The twist emerged in the Durban Commercial Crime Court where the case resumed briefly, with the State scheduled to provide documentary evidence supporting its allegations that Mpisane had cheated and fraudulently obtained Construction Industry Development Board certificates.
The certificates were needed by Mpisane in bidding for government construction tenders which she later won.
Prosecutor Wendy O’Brien said the state was withdrawing the charges against Mpisane and court adjourned.
Outside court, Mpisane’s attorney, Shaukat Karim, said the State had promised to provide them with reasons for the withdrawal by the close of business on Wednesday.
He said they were expecting all Mpisane’s restrained assets to be returned.
Before Mpisane’s fleeting appearance, Natasha Ramkisson-Kara, provincial spokeswoman for the National Prosecuting Authority, said the charges against Mpisane would be provisionally withdrawn.

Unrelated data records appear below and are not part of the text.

Definition sample_transfer : tree :=
  TDict [("type", TStr "object");
         ("properties",
          TDict [("id", uuid_string);
                 ("name", TDict [("type", TList [TStr "string"; TStr "null"])]);
                 ("volume_id", uuid_string);
                 ("no_snapshots", boolean)]);
         ("additionalProperties", TBool false);
         ("required", TList [TStr "id"; TStr "name"; TStr "volume_id"])].

Definition sample_body (key : string) (inner : tree) : tree :=
  TDict [("status_code", TList [TInt 200]);
         ("response_body",
          TDict [("type", TStr "object");
                 ("properties", TDict [(key, inner)]);
                 ("additionalProperties", TBool false);
                 ("required", TList [TStr key])])].

Definition sample_list (item : tree) : tree :=
  sample_body "transfers" (TDict [("type", TStr "array"); ("items", item)]).

Definition sample_summary : tree :=
  TDict [("type", TStr "object");
         ("properties", TDict [("id", uuid_string)])].

Definition sample_delete : tree := TDict [("status_code", TList [TInt 202])].

(** The heap, the 3.55 names and [uuid_or_null]. *)
Definition sample_world : option (heap * transfers * val) :=
  match store sample_uuid_or_null [] with
  | (u, h) =>
  match store (sample_body "transfer" sample_transfer) h with
  | (create, h) =>
  match store sample_transfer h with
  | (common_show, h) =>
  match store (sample_body "transfer" TNone) h with
  | (show, h) =>
  h ← assign show ["response_body"; "properties"] "transfer" common_show h;
  match store (sample_list sample_summary) h with
  | (no_detail, h) =>
  match store (sample_list TNone) h with
  | (with_detail, h) =>
  h ← assign with_detail ["response_body"; "properties"; "transfers"]
        "items" common_show h;
  match store sample_delete h with
  | (delete, h) =>
  match store (sample_body "transfer" sample_transfer) h with
  | (accept, h) =>
      Some (h,
            {| create_volume_transfer := create;
               common_show_volume_transfer := common_show;
               show_volume_transfer := show;
               list_volume_transfers_no_detail := no_detail;
               list_volume_transfers_with_detail := with_detail;
               delete_volume_transfer := delete;
               accept_volume_transfer := accept |},
            u)
  end end end end end end end end.

Definition sample_heap : heap :=
  Eval vm_compute in
    match sample_world with Some (h, _, _) => h | None => [] end.

Definition sample_base : transfers :=
  Eval vm_compute in
    match sample_world with
    | Some (_, b, _) => b
    | None => {| create_volume_transfer := VNone;
                 common_show_volume_transfer := VNone;
                 show_volume_transfer := VNone;
                 list_volume_transfers_no_detail := VNone;
                 list_volume_transfers_with_detail := VNone;
                 delete_volume_transfer := VNone;
                 accept_volume_transfer := VNone |}
    end.

Definition sample_uuid : val :=
  Eval vm_compute in
    match sample_world with Some (_, _, u) => u | None => VNone end.

Definition sample_result : option (transfers * heap) :=
  Eval vm_compute in v3_57 sample_base sample_uuid sample_heap.

(** The 3.57 names and the heap once the module is imported. *)
Definition sample_derived : transfers :=
  Eval vm_compute in
    match sample_result with Some (d, _) => d | None => sample_base end.

Definition sample_final : heap :=
  Eval vm_compute in
    match sample_result with Some (_, h) => h | None => [] end.

(** ** Well-formed heaps and renamings *)

(** [v] is an immutable value or refers below [n]. *)
Definition val_below (n : nat) (v : val) : Prop :=
  match v with
  | VRef a => a < n
  | _ => True
  end.

(** The objects below [n] exist and refer below [n] only. *)
Definition closed_below (n : nat) (h : heap) : Prop :=
  n <= length h /\
  forall b o, b < n -> h !! b = Some o -> Forall (val_below n) (children o).

(** The copy of [v] under the memo [m]. *)
Definition rename (m : memo) (v : val) : val :=
  match v with
  | VRef a =>
      match memo_get m a with
      | Some a' => VRef a'
      | None => v
      end
  | _ => v
  end.

Definition rename_obj (m : memo) (o : obj) : obj :=
  rebuild o (map (rename m) (children o)).

(** [v] is an immutable value or was copied. *)
Definition in_memo (m : memo) (v : val) : Prop :=
  match v with
  | VRef a => memo_get m a <> None
  | _ => True
  end.

(** [m'] keeps the entries of [m]. *)
Definition memo_extends (m m' : memo) : Prop :=
  forall a a', memo_get m a = Some a' -> memo_get m' a = Some a'.

(** The targets of [m] lie in [[lo, hi)] and are pairwise distinct. *)
Definition memo_ok (n0 lo hi : nat) (m : memo) : Prop :=
  (forall a a', memo_get m a = Some a' -> a < n0 /\ lo <= a' < hi) /\
  (forall a b a', memo_get m a = Some a' -> memo_get m b = Some a' -> a = b).

(** How many of the addresses below [n0] are not in the memo. *)
Definition unmemoized (n0 : nat) (m : memo) : nat :=
  length (List.filter
            (fun a => match memo_get m a with None => true | Some _ => false end)
            (seq 0 n0)).

Lemma filter_length_le {A} (f g : A -> bool) (l : list A) :
  (forall x, f x = true -> g x = true) ->
  length (List.filter f l) <= length (List.filter g l).
Proof.
  intros Hfg. induction l as [|x l IH]; simpl; [lia |].
  destruct (f x) eqn:Ef.
  - rewrite (Hfg x Ef). simpl. lia.
  - destruct (g x); simpl; lia.
Qed.

Lemma filter_length_lt {A} (f g : A -> bool) (l : list A) (y : A) :
  (forall x, f x = true -> g x = true) ->
  In y l -> f y = false -> g y = true ->
  length (List.filter f l) < length (List.filter g l).
Proof.
  intros Hfg Hin Hf Hg. induction l as [|x l IH]; simpl; [destruct Hin |].
  destruct Hin as [-> | Hin].
  - rewrite Hf, Hg. simpl.
    pose proof (filter_length_le f g l Hfg). lia.
  - specialize (IH Hin). destruct (f x) eqn:Ef.
    + rewrite (Hfg x Ef). simpl. lia.
    + destruct (g x); simpl; lia.
Qed.

Lemma unmemoized_extends n0 m m' :
  memo_extends m m' -> unmemoized n0 m' <= unmemoized n0 m.
Proof.
  intros Hext. apply filter_length_le. intros a Ha.
  destruct (memo_get m a) as [a'|] eqn:E; [| reflexivity].
  now rewrite (Hext _ _ E) in Ha.
Qed.

Lemma unmemoized_add n0 m a a' :
  a < n0 -> memo_get m a = None ->
  unmemoized n0 ((a, a') :: m) < unmemoized n0 m.
Proof.
  intros Ha Hm. apply (filter_length_lt _ _ _ a).
  - intros x. simpl. destruct (Nat.eqb a x); [discriminate | auto].
  - apply in_seq. lia.
  - simpl. now rewrite Nat.eqb_refl.
  - now rewrite Hm.
Qed.

Lemma memo_extends_refl m : memo_extends m m.
Proof. intros a a' H. exact H. Qed.

Lemma memo_extends_trans m1 m2 m3 :
  memo_extends m1 m2 -> memo_extends m2 m3 -> memo_extends m1 m3.
Proof. intros H12 H23 a a' H. apply H23, H12, H. Qed.

Lemma memo_extends_add m a a' :
  memo_get m a = None -> memo_extends m ((a, a') :: m).
Proof.
  intros Hm b b' Hb. simpl. destruct (Nat.eqb_spec a b) as [-> | _].
  - congruence.
  - exact Hb.
Qed.

Lemma rename_extends m m' v :
  memo_extends m m' -> in_memo m v -> rename m' v = rename m v.
Proof.
  intros Hext Hin. destruct v as [| | | |a]; try reflexivity. simpl in *.
  destruct (memo_get m a) as [a'|] eqn:E; [| congruence].
  now rewrite (Hext _ _ E).
Qed.

Lemma in_memo_extends m m' v :
  memo_extends m m' -> in_memo m v -> in_memo m' v.
Proof.
  intros Hext Hin. destruct v as [| | | |a]; try exact I. simpl in *.
  destruct (memo_get m a) as [a'|] eqn:E; [| congruence].
  rewrite (Hext _ _ E). discriminate.
Qed.

Lemma map_rename_extends m m' vs :
  memo_extends m m' -> Forall (in_memo m) vs ->
  map (rename m') vs = map (rename m) vs.
Proof.
  intros Hext Hin. induction Hin as [|v vs Hv _ IH]; simpl; [reflexivity |].
  now rewrite IH, (rename_extends m m' v).
Qed.

Lemma rename_obj_extends m m' o :
  memo_extends m m' -> Forall (in_memo m) (children o) ->
  rename_obj m' o = rename_obj m o.
Proof.
  intros Hext Hin. unfold rename_obj. now rewrite (map_rename_extends m m').
Qed.

(** ** What [deepcopy] does

    The source objects live below [n0] in a heap closed below [n0];
    copies are allocated from [lo] upwards. *)

Section DeepcopySpec.

Variables (n0 lo : nat) (src : heap).
Hypothesis Hsrc : closed_below n0 src.
Hypothesis Hlo : n0 <= lo.

Record pre (m : memo) (h : heap) : Prop := {
  pre_agree : forall b, b < n0 -> h !! b = src !! b;
  pre_lo : lo <= length h;
  pre_memo : memo_ok n0 lo (length h) m
}.

Record post (m : memo) (h : heap) (m' : memo) (h' : heap) : Prop := {
  post_frame : forall b, b < length h -> h' !! b = h !! b;
  post_length : length h <= length h';
  post_memo : memo_ok n0 lo (length h') m';
  post_extends : memo_extends m m';
  post_complete :
    forall a a', memo_get m' a = Some a' -> memo_get m a = None ->
      length h <= a' /\
      exists o, src !! a = Some o /\
                h' !! a' = Some (rename_obj m' o) /\
                Forall (in_memo m') (children o);
  post_onto :
    forall b, length h <= b < length h' ->
      exists a, memo_get m' a = Some b /\ memo_get m a = None
}.

Lemma post_refl m h : pre m h -> post m h m h.
Proof.
  intros [Ha Hl Hm]. split; auto using memo_extends_refl.
  - intros a a' H1 H2. congruence.
  - intros b Hb. lia.
Qed.

Lemma post_pre m h m' h' : pre m h -> post m h m' h' -> pre m' h'.
Proof.
  intros [Ha Hl Hm] [Hf Hlen Hm' _ _ _]. split.
  - intros b Hb. rewrite Hf by lia. now apply Ha.
  - lia.
  - exact Hm'.
Qed.

Lemma post_trans m h m1 h1 m2 h2 :
  post m h m1 h1 -> post m1 h1 m2 h2 -> post m h m2 h2.
Proof.
  intros [Hf1 Hl1 Hm1 He1 Hc1 Ho1] [Hf2 Hl2 Hm2 He2 Hc2 Ho2]. split.
  - intros b Hb. rewrite Hf2 by lia. now apply Hf1.
  - lia.
  - exact Hm2.
  - eapply memo_extends_trans; eassumption.
  - intros a a' H2 H0. destruct (memo_get m1 a) as [a1|] eqn:E1.
    + assert (a1 = a') by (apply He2 in E1; congruence). subst a1.
      destruct (Hc1 _ _ E1 H0) as (Hge & o & Ho & Hcopy & Hin).
      split; [exact Hge |]. exists o. split; [exact Ho |]. split.
      * rewrite Hf2 by (apply Hm1 in E1; lia).
        rewrite Hcopy. f_equal. symmetry. now apply rename_obj_extends.
      * eapply Forall_impl; [exact Hin |].
        intros v. now apply in_memo_extends.
    + destruct (Hc2 _ _ H2 E1) as (Hge & o & Ho & Hcopy & Hin).
      split; [lia |]. eauto.
  - intros b Hb. destruct (Nat.lt_ge_cases b (length h1)) as [Hlt | Hge].
    + destruct (Ho1 b) as (a & Ha & Hn); [lia |].
      exists a. split; [now apply He2 | exact Hn].
    + destruct (Ho2 b) as (a & Ha & Hn); [lia |].
      exists a. split; [exact Ha |].
      destruct (memo_get m a) as [x|] eqn:E; [| reflexivity].
      apply He1 in E. congruence.
Qed.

This proviso did not emerge in court, however. O’Brien spoke of withdrawal.
Mpisane seemed stunned at the development. She has remained composed and non-committal throughout her many court appearances despite intense media interest in her legal battles, both with the State and the SA Revenue Service (Sars), where she is contesting charges of tax evasion.
She declined to comment. But, pressed for a response on whether she would sue for damages, her husband, S’bu, told the Daily News it had not been about money or publicity.
“My wife and our family have been tried and convicted in the media for the past year despite our plea to let the matter run its course before the courts. We have been guided by our faith and belief that the facts would eventually emerge.
“And despite all that has been done against my wife’s reputation and attempts to tarnish our image, we don’t need to stoop to the same level to prove a point by counter-suing,” he said.
“We simply wanted justice and recognition of Shauwn as a businesswoman in her own right, not through political connections and devious means. My wife has worked very hard to get to the top and her success is due to this and not earned through corrupt means as some would like to believe.”
The twist raises the possibility of R70 million in restrained assets being returned to the Mpisanes, along with a refund of the R100 000 bail granted after her arrest last year in wake of the fraud charges.
The case against the Durban tycoon, known for her flamboyant fashion style and stiletto heels at her court appearances, has stirred fascination as details of the couple’s lifestyle emerged publicly.
This attention sharpened last year amid an early morning raid on February 6 by the Asset Forfeiture Unit on the couple’s La Lucia mansion to seize a fleet of luxury cars pending the outcome of the case against her and her company, Zikhulise Cleaning & Transport.
A string of properties belonging to the couple were placed under curatorship as part of the seizure. Most of the cars were later returned in exchange for cash.
In spite of Wednesday’s dramatic events, however, Mpisane’s battles are not yet over as she waits to hear the outcome of her tax fraud case with Sars, which has been ongoing for three years.
In this matter, she stands accused of 119 counts of tax fraud to the tune of R4.7m.